The juice contains most of the vitamins, minerals and antioxidants found in whole fruits. Some people say that drinking juice is better than eating whole fruits because the body can absorb more nutrients from the juice and the digestive system doesn't have to work as hard to digest the juice. Since weight loss comes down to eating fewer calories than you consume and juices severely restrict calories, juices can help you lose weight, at least in the short term, Caspereo says. However, a nutritionist at the University of California, Los Angeles says that a juice-based cleanse (sometimes referred to as juice) probably isn't the quick fix you're looking for.
What do experts think about juices for weight loss and, more specifically, the claims that juices are cleansing? Juice diets, specifically, last one to three days, Caspero says, although rarely do people drink juice for up to 14 days.

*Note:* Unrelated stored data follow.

(** C4 (fails on the code).  The continuation that [call] installs re-enters
    [call] with the argument list spread, so the resumed run receives the
    first argument of the original invocation in place of the argument
    list.  For the chain of an asynchronous and a synchronous function: with
    the arguments of a site-default hook (the first one a string) the resumed
    run throws before the synchronous function runs; with the arguments of a
    URI hook the synchronous function sees the continuation value as
    [_lastResult] but is applied to no arguments at all. *)
Theorem call_resume_loses_arguments :
  (∀ hooks ctx catMask l v tr,
     callback ctx = resume catMask (JS.VArray l) →
     invoke_callback hooks ctx v tr
     = call hooks catMask (set_lastResult v ctx) (List.nth 0 l JS.VUndefined) tr)
  ∧ (∃ ctx tr,
       callHook chain_async_sync 1 args_default = Suspended ctx tr
       ∧ tr = [mkInv 0 JS.VUndefined args_default]
       ∧ invoke_callback chain_async_sync ctx (JS.VObject 9) tr = Threw tr)
  ∧ (∃ ctx tr ctx',
       callHook chain_async_sync 1 args_uri = Suspended ctx tr
       ∧ tr = [mkInv 0 JS.VUndefined args_uri]
       ∧ invoke_callback chain_async_sync ctx (JS.VObject 9) tr
         = Finished ctx' (tr ++ [mkInv 1 (JS.VObject 9) []])).
Proof.
  split.
  { intros hooks ctx catMask l v tr Hcb. unfold invoke_callback.
    by rewrite Hcb. }
  split.
  - eexists _, _. split; [reflexivity|]. split; reflexivity.
  - eexists _, _, _. split; [reflexivity|]. split; reflexivity.
Qed.

(** C5 (fails on the code).  [delHooks] compares the [src] property of the
    array of hooks, which does not exist, with the signature, so it removes
    nothing.  After a module stops exporting its function for a hook, the
    reload leaves that function in the chain (the table of the chains being
    where the merge reads it, in the field [_hooks]). *)
Theorem reload_keeps_stale_functions :
  (∀ hooks signature, delHooks hooks signature = hooks)
  ∧ (let stale := hook "a.hook.js" "x" 0 (-1) in
     let table : gmap string (list HookFunc) := {[ "x" := [stale] ]} in
     (∃ table',
        __mergeHooksIntoTable (Some table) [("a.hook.js", Some [])]
        = Merged (Some table')
        ∧ table' !! "x" = Some [stale])
     ∧ (∃ table',
          __mergeHooksIntoTable (Some table)
            [("a.hook.js", Some [("hS_y", ExCallable (echo JS.VUndefined))])]
          = Merged (Some table')
          ∧ table' !! "x" = Some [stale])).
Proof.
  split; [intros; apply delHooks_loop_keeps|].
  split; (eexists; split; [reflexivity|]; vm_compute; reflexivity).
Qed.

Lemma hook_of_export_priority sign prio i e h :
  hook_of_export sign prio i e = Some h → priority h = JS.VNumber prio.
Proof.
  unfold hook_of_export. destruct (HOOK_FUNC_REGEX_V2_exec i); [|done].
  destruct e; [|done]. by intros [= <-].
Qed.

(** C6 (fails on the code).  The loader tests the type of the exported
    function, not of its [priority], so it gives every discovered function
    the module-wide priority, also when the function declares a numeric
    priority of its own: the echo hook of the examples declares 5 and is
    registered with 0. *)
Theorem declared_priority_is_overwritten :
  (∀ sign mod_ h,
     h ∈ __getHooksFromModule sign (Some mod_) →
     priority h =
     JS.VNumber match module_priority mod_ with
                | ExValue (JS.VNumber n) => n
                | _ => JS.Num 0
                end)
  ∧ (declared_priority ∘ fn) <$>
      __getHooksFromModule "echo.hook.js" (Some echo_module)
    = [JS.VNumber (JS.Num 5)]
  ∧ priority <$> __getHooksFromModule "echo.hook.js" (Some echo_module)
    = [JS.VNumber (JS.Num 0)].
Proof.
  split; [|split; reflexivity].
  intros sign mod_ h Hin. unfold __getHooksFromModule in Hin.
  apply list_elem_of_omap in Hin as ([i e] & _ & Hh).
  by eapply hook_of_export_priority.
Qed.

End HooksFacts.

(** ** Hooks: category matching *)

Module MatchFacts.
Import Hooks Examples.

Lemma toInt32_small z : - 2 ^ 31 <= z < 2 ^ 31 → JS.toInt32 z = z.
Proof. intros Hz. unfold JS.toInt32. rewrite Z.mod_small; lia. Qed.

Lemma included_inclusive catMask hook :
  included inclusive catMask hook = true
  ↔ Z.land (JS.toInt32 (cat hook)) (JS.toInt32 catMask) ≠ 0.
Proof.
  unfold included, compare, inclusiveMatchFunc, JS.and32. simpl.
  rewrite negb_true_iff, Z.eqb_neq. done.
Qed.

Lemma included_strict catMask hook :
  included strict catMask hook = true
  ↔ JS.toInt32 (cat hook) = JS.toInt32 catMask.
Proof.
  unfold included, compare, strictMatchFunc, JS.xor32. simpl.
  rewrite Z.eqb_eq. apply Z.lxor_eq_0_iff.
Qed.

Lemma set_lastResult_compare v ctx :
  _compareFunc (set_lastResult v ctx) = _compareFunc ctx.
Proof. done. Qed.

Lemma dispatch_loop_trace l catMask : ∀ hooks i ctx tr,
  Forall policy_ok hooks →
  ∃ ctx' tr',
    dispatch_loop hooks i catMask ctx (JS.VArray l) tr = Finished ctx' (tr ++ tr')
    ∧ inv_index <$> tr' = included_from i (_compareFunc ctx) catMask hooks.
Proof.
  induction hooks as [|hook rest IH]; intros i ctx tr Hok.
  { exists ctx, []. by rewrite app_nil_r. }
  apply Forall_cons in Hok as [Hp Hok]. cbn [dispatch_loop included_from].
  fold (included (_compareFunc ctx) catMask hook).
  destruct (included (_compareFunc ctx) catMask hook); cbn [app].
  2:{ apply IH; done. }
  destruct Hp as [Hp|[Hp|Hp]]; rewrite Hp; cbn [apply_args].
  - edestruct (IH (S i)) as (ctx' & tr' & -> & Htr); [done|].
    eexists ctx', (_ :: tr'). rewrite <- app_assoc. split; [done|].
    rewrite fmap_cons, Htr. done.
  - edestruct (IH (S i)) as (ctx' & tr' & -> & Htr); [done|].
    eexists ctx', (_ :: tr'). rewrite <- app_assoc. split; [done|].
    rewrite fmap_cons, Htr. done.
  - edestruct (IH (S i)) as (ctx' & tr' & -> & Htr); [done|].
    eexists ctx', (_ :: tr'). rewrite <- app_assoc. split; [done|].
    rewrite fmap_cons, Htr. done.
Qed.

Because juices eliminate fiber, a prebiotic that promotes gut health, prolonged fasting with juices could negatively alter the gut microbiome. Making juice involves squeezing the pulp out of vegetables and fruits to remove the fiber, which is left in the juice machine, explains Caspero. The most common type is juice fasting, in which people replace their meals with squeezed fruits and vegetables.
However, while juices may be rich in some nutrients, drinking juice exclusively isn't a healthy and sustainable way to lose weight.